Return, exactly and in full, the lines of the records below starting at the one with "[quantile] helper and" and ending at the one with "reached when it happened;", and no other lines.

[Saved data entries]
BEGIN
Definition send_command (command : pydict) (api : serial_api) : py t bool :=
  self <- get ;;
  match open_port self with
  | None =>
    log LvError ;;
    ret false
  | Some _ =>
    try_except
      (text <- lift (json_dumps (VDict command)) ;;
       data <- lift (encode (text ++ [10%N])%list) ;;
       call (SerialWrite data) (ser_write api data) ;;
       call SerialFlush (ser_flush api) ;;
       log LvDebug ;;
       ret true)
      (fun e =>
         log LvError ;;
         ret false)
  end.

Definition receive_data (timeout : Q) (api : serial_api) : py t (option value) :=
  self <- get ;;
  match open_port self with
  | None =>
    log LvError ;;
    ret None
  | Some sp =>
    try_except
      (let original_timeout := Serial.timeout sp in
       set_port_timeout api timeout ;;
       line <- call SerialReadline (ser_readline api) ;;
       set_port_timeout api original_timeout ;;
       match line with
       | [] =>
         log LvDebug ;;
         ret None
       | _ :: _ =>
         text <- lift (decode line) ;;
         result <- lift (json_loads (strip text)) ;;
         log LvDebug ;;
         ret (Some result)
       end)
      (fun e =>
         match e with
         | JSONDecodeError =>
           log LvError ;;
           ret None
         | _ =>
           log LvError ;;
           ret None
         end)
  end.

End Messages.

End SerialTeleopInterface.
(** * rviz: [MessageFilterDisplay] (src/rviz/message_filter_display.h)

    A shallow embedding of the templated display base class that wires a
    [message_filters::Subscriber], a [tf2_ros::MessageFilter] and the
    status line of a [Display] together, and the properties of that wiring.

    The class is glue code: every method is a short sequence of calls on
    its collaborators.  The embedding therefore keeps
    - the member variables of the class as a record [State],
    - every call made on a collaborator in a log ([calls]), oldest first,
    - the three ways a method can end ([Outcome]): it returns, a
      [ros::Exception] leaves it, or it dereferences a null pointer. *)

From stdpp Require Import base numbers strings list gmap pretty.

Local Open Scope N_scope.
Local Open Scope string_scope.

(** ** Collaborator vocabulary *)

(** [StatusProperty::Level]. *)
Inductive StatusLevel := Ok | Warn | Error.

(** [ros::TransportHints], as far as the display selects them:
    [reliable()] (TCP) or [unreliable()] (UDP). *)
Inductive TransportHints := Reliable | Unreliable.

(** What a [message_filters::Subscriber] holds while it is subscribed. *)
Record Subscription := {
  sub_topic : string;
  sub_queue_size : N;
  sub_hints : TransportHints
}.

(** The node handle [update_nh_] seen from the display: its answer to a
    request to open a subscription.  [None] is a normal return, [Some what]
    is a [ros::Exception] carrying [what].  The answer belongs to the ROS
    graph, not to the display, and may differ from one call to the next, so
    the methods that subscribe take the node handle as an argument. *)
Definition NodeHandle := string → TransportHints → option string.

(** [std::string::empty()]. *)
Definition std_string_empty (t : string) : bool :=
  match t with
  | EmptyString => true
  | String _ _ => false
  end.

(** [uint32_t] arithmetic: [messages_received_] is a 32-bit unsigned
    counter. *)
Definition uint32_wrap (n : N) : N := n mod 2 ^ 32.

(** [QString::number] on an unsigned value: its decimal representation. *)
Definition QString_number (n : N) : string := pretty n.

(** The pure virtual [processMessage] hook: a concrete display supplies it.
    [U] is whatever state the concrete display keeps for itself. *)
Class MessageHandler (Msg U : Type) := {
  processMessage : Msg → U → U
}.
(** * Bootstrap resampling (package [bootstrap]): a shallow embedding

    The Go package defines three aggregators (sum, average, quantile), a shared
    [quantile] helper and two resamplers ([BasicResampler],
    [PresampledResampler]).  The embedding keeps the shape of the source:

    - [float64] is Rocq's primitive binary64 float, so [+], [*], [/] and the
      comparisons are the IEEE 754 operations Go uses;
    - Go's [int] is a 64-bit integer, modelled as [Z]; no arithmetic in the
      package can leave the 64-bit range (loop counters, lengths, a remainder
      and counts bounded by a length), so no wrap-around is written out;
    - [[]float64] arguments are addresses into a store of arrays, because
      [QuantileAggregator.Aggregate] sorts the slice it is given in place;
    - a run-time panic is an explicit [Panic] result that keeps the state
      reached when it happened;
    - [rand.Source] and [sort.Float64s] belong to Go's standard library and are
      section variables with the contract their documentation gives. *)

From Stdlib Require Import ZArith Lia List Floats Uint63.
From stdpp Require Import base tactics option list numbers.
(** * MinhOS v3 bridge studies: tick export, ring buffer, command channel

    Shallow embedding of the four Sierra Chart studies of the repository

    - [src/bridge_windows/MinhOSBridgeStudy.cpp]                       (module [Bridge])
    - [src/windows/acsil_studies/MinhOS_TickDataExporter_v3_FIXED.cpp]  (module [Fixed])
    - [src/windows/acsil_studies/MinhOS_TickDataExporter_v3_COMPLETE.cpp] (module [Complete])
    - [src/windows/acsil_studies/MinhOS_TickDataExporter_v2.cpp]        (module [V2])

    and of the C++ library functions they call (module [Cxx]).

    Conventions of the embedding.

    - [size_t], [uint16_t], [uint32_t], [int] are [Z] with the wrap-around
      written out ([Cxx.size_t], [Cxx.uint16], [Cxx.uint32]).
    - What the host reports ([sc.Close], [sc.Bid], [sc.Volume], ...) is a
      finite [float], held as the rational [Q] it denotes; comparisons of
      such values are exact.  A [float] or [double] the program computes
      or parses from text is a [Cxx.float]: a finite rational, an
      infinity or a NaN.  The [float] arithmetic of the trade-side
      classifiers and of the VWAP block is IEEE 754 binary32, every
      operation rounded to nearest, ties to even ([Cxx.round32]).
    - [std::string] is [string]; a position is a [Z], and [Cxx.npos] is
      [2^64 - 1] as in the library.
    - C++ exceptions are the [Throw] case of [Cxx.result].
    - The file system, the host order interface and the clock are explicit:
      a [World] record threads the files and the trace of effects, the
      study interface record carries what the host reports. *)

From Stdlib Require Import ZArith QArith Qabs Qround Qpower Lqa String Ascii DecimalString List
  Sorted Bool Lia.
From stdpp Require Import base list strings gmap.

Local Open Scope Z_scope.

(** ** C++ library functions used by the studies *)

Module Cxx.

(** *** Fixed-width integers *)

Definition size_t (z : Z) : Z := z mod 2 ^ 64.
Definition uint16 (z : Z) : Z := z mod 2 ^ 16.
Definition uint32 (z : Z) : Z := z mod 2 ^ 32.
Definition npos : Z := 2 ^ 64 - 1.
Definition INT_MAX : Z := 2 ^ 31 - 1.
Definition INT_MIN : Z := - 2 ^ 31.

(** *** Exceptions *)

Inductive exn : Type :=
| out_of_range
| invalid_argument.

Inductive result (A : Type) : Type :=
| Ok (a : A)
| Throw (e : exn).

Arguments Ok {A} a.
Arguments Throw {A} e.

Definition bind {A B : Type} (m : result A) (k : A -> result B) : result B :=
  match m with
  | Ok a => k a
  | Throw e => Throw e
  end.

(** [try { m } catch (...) { return d; }] *)
Definition try_catch_all {A : Type} (m : result A) (d : A) : A :=
  match m with
  | Ok a => a
  | Throw _ => d
  end.

Definition throws {A : Type} (m : result A) : Prop :=
  match m with
  | Ok _ => False
  | Throw _ => True
  end.

(** *** Floating point: comparisons of finite values *)

Definition Qltb (x y : Q) : bool := negb (Qle_bool y x).
Definition Qgtb (x y : Q) : bool := Qltb y x.
Definition Qgeb (x y : Q) : bool := Qle_bool y x.
Definition Qneb (x y : Q) : bool := negb (Qeq_bool x y).

(** *** Floating point: computed values and binary32 arithmetic *)

(** A [float] or [double] the program computes or parses: a finite value,
    an infinity or a NaN.  Zero carries no sign; none of the operations
    modelled divides by zero. *)
Inductive float : Type :=
| Finite (q : Q)
| PlusInfinity
| MinusInfinity
| NaN.

Definition infinity (negative : bool) : float :=
  if negative then MinusInfinity else PlusInfinity.

(** The comparisons [<], [<=], [>], [>=]: false when an operand is a NaN. *)
Definition flt (a b : float) : bool :=
  match a, b with
  | NaN, _ => false
  | _, NaN => false
  | _, MinusInfinity => false
  | MinusInfinity, _ => true
  | PlusInfinity, _ => false
  | Finite _, PlusInfinity => true
  | Finite x, Finite y => Qltb x y
  end.

Definition fle (a b : float) : bool :=
  match a, b with
  | NaN, _ => false
  | _, NaN => false
  | MinusInfinity, _ => true
  | _, PlusInfinity => true
  | PlusInfinity, _ => false
  | Finite _, MinusInfinity => false
  | Finite x, Finite y => Qle_bool x y
  end.

Definition fgt (a b : float) : bool := flt b a.
Definition fge (a b : float) : bool := fle b a.

(** [floor (log2 |x|)] for [x <> 0]. *)
Definition ilog2 (x : Q) : Z :=
  let k := Z.log2 (Z.abs (Qnum x)) - Z.log2 (Zpos (Qden x)) in
  if Qle_bool (2 ^ k) (Qabs x) then k else k - 1.

(** The integer nearest to [x], the even one of two that are equally near. *)
Definition rne (x : Q) : Z :=
  let f := Qfloor x in
  match ((x - inject_Z f) ?= 1 # 2)%Q with
  | Lt => f
  | Gt => f + 1
  | Eq => if Z.even f then f else f + 1
  end.

(** The exponent of the last place of a binary32 number near [x]: 24
    significant bits, and [2^-149] for the subnormal numbers. *)
Definition fexp32 (x : Q) : Z := Z.max (ilog2 x - 23) (-149).

(** The multiple of [2 ^ fexp32 x] nearest to [x], ties to even. *)
Definition nearest32 (x : Q) : Q :=
  if Qeq_bool x 0 then 0%Q
  else Qred (inject_Z (rne (x / 2 ^ fexp32 x)) * 2 ^ fexp32 x).

(** Rounding to binary32: the nearest number, and an infinity when that
    is [2^128] or beyond. *)
Definition round32 (x : Q) : float :=
  let r := nearest32 x in
  if Qle_bool (2 ^ 128) r then PlusInfinity
  else if Qle_bool r (- 2 ^ 128) then MinusInfinity
  else Finite r.

Definition fopp (a : float) : float :=
  match a with
  | Finite x => Finite (- x)
  | PlusInfinity => MinusInfinity
  | MinusInfinity => PlusInfinity
  | NaN => NaN
  end.

(** [a + b], [a - b], [a * b] and [a / b] on [float] operands. *)
Definition fadd32 (a b : float) : float :=
  match a, b with
  | NaN, _ => NaN
  | _, NaN => NaN
  | Finite x, Finite y => round32 (x + y)
  | PlusInfinity, MinusInfinity => NaN
  | MinusInfinity, PlusInfinity => NaN
  | PlusInfinity, _ => PlusInfinity
  | MinusInfinity, _ => MinusInfinity
  | Finite _, PlusInfinity => PlusInfinity
  | Finite _, MinusInfinity => MinusInfinity
  end.

Definition fsub32 (a b : float) : float := fadd32 a (fopp b).

Definition fmul32 (a b : float) : float :=
  match a, b with
  | NaN, _ => NaN
  | _, NaN => NaN
  | Finite x, Finite y => round32 (x * y)
  | Finite x, PlusInfinity => if Qeq_bool x 0 then NaN else infinity (Qltb x 0)
  | Finite x, MinusInfinity => if Qeq_bool x 0 then NaN else infinity (Qltb 0 x)
  | PlusInfinity, Finite y => if Qeq_bool y 0 then NaN else infinity (Qltb y 0)
  | MinusInfinity, Finite y => if Qeq_bool y 0 then NaN else infinity (Qltb 0 y)
  | PlusInfinity, PlusInfinity => PlusInfinity
  | MinusInfinity, MinusInfinity => PlusInfinity
  | PlusInfinity, MinusInfinity => MinusInfinity
  | MinusInfinity, PlusInfinity => MinusInfinity
  end.

Definition fdiv32 (a b : float) : float :=
  match a, b with
  | NaN, _ => NaN
  | _, NaN => NaN
  | Finite x, Finite y =>
      if Qeq_bool y 0
      then (if Qeq_bool x 0 then NaN else infinity (Qltb x 0))
      else round32 (x / y)
  | Finite _, _ => Finite 0
  | PlusInfinity, Finite y => infinity (Qltb y 0)
  | MinusInfinity, Finite y => infinity (Qle_bool 0 y)
  | _, _ => NaN
  end.

(** [(float) n] for an unsigned integer [n]. *)
Definition of_uint32 (n : Z) : float := round32 (inject_Z n).

(** [(int) x] for a float [x]: truncation toward zero.  The standard
    leaves a value outside the range of [int] undefined; the conversion
    instruction of the x86 targets of the studies then gives [INT_MIN],
    and so does the model. *)
Definition to_int (x : Q) : Z :=
  let t := Z.quot (Qnum x) (Zpos (Qden x)) in
  if (INT_MIN <=? t) && (t <=? INT_MAX) then t else INT_MIN.

(** The rationals a [float] variable can hold: those that rounding to
    binary32 leaves as they are. *)
Definition is_binary32 (x : Q) : bool :=
  match round32 x with
  | Finite r => Qeq_bool r x
  | _ => false
  end.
END
- SOLUTION FOR THIS PROBLEM:
    [quantile] helper and two resamplers ([BasicResampler],
    [PresampledResampler]).  The embedding keeps the shape of the source:

    - [float64] is Rocq's primitive binary64 float, so [+], [*], [/] and the
      comparisons are the IEEE 754 operations Go uses;
    - Go's [int] is a 64-bit integer, modelled as [Z]; no arithmetic in the
      package can leave the 64-bit range (loop counters, lengths, a remainder
      and counts bounded by a length), so no wrap-around is written out;
    - [[]float64] arguments are addresses into a store of arrays, because
      [QuantileAggregator.Aggregate] sorts the slice it is given in place;
    - a run-time panic is an explicit [Panic] result that keeps the state
      reached when it happened;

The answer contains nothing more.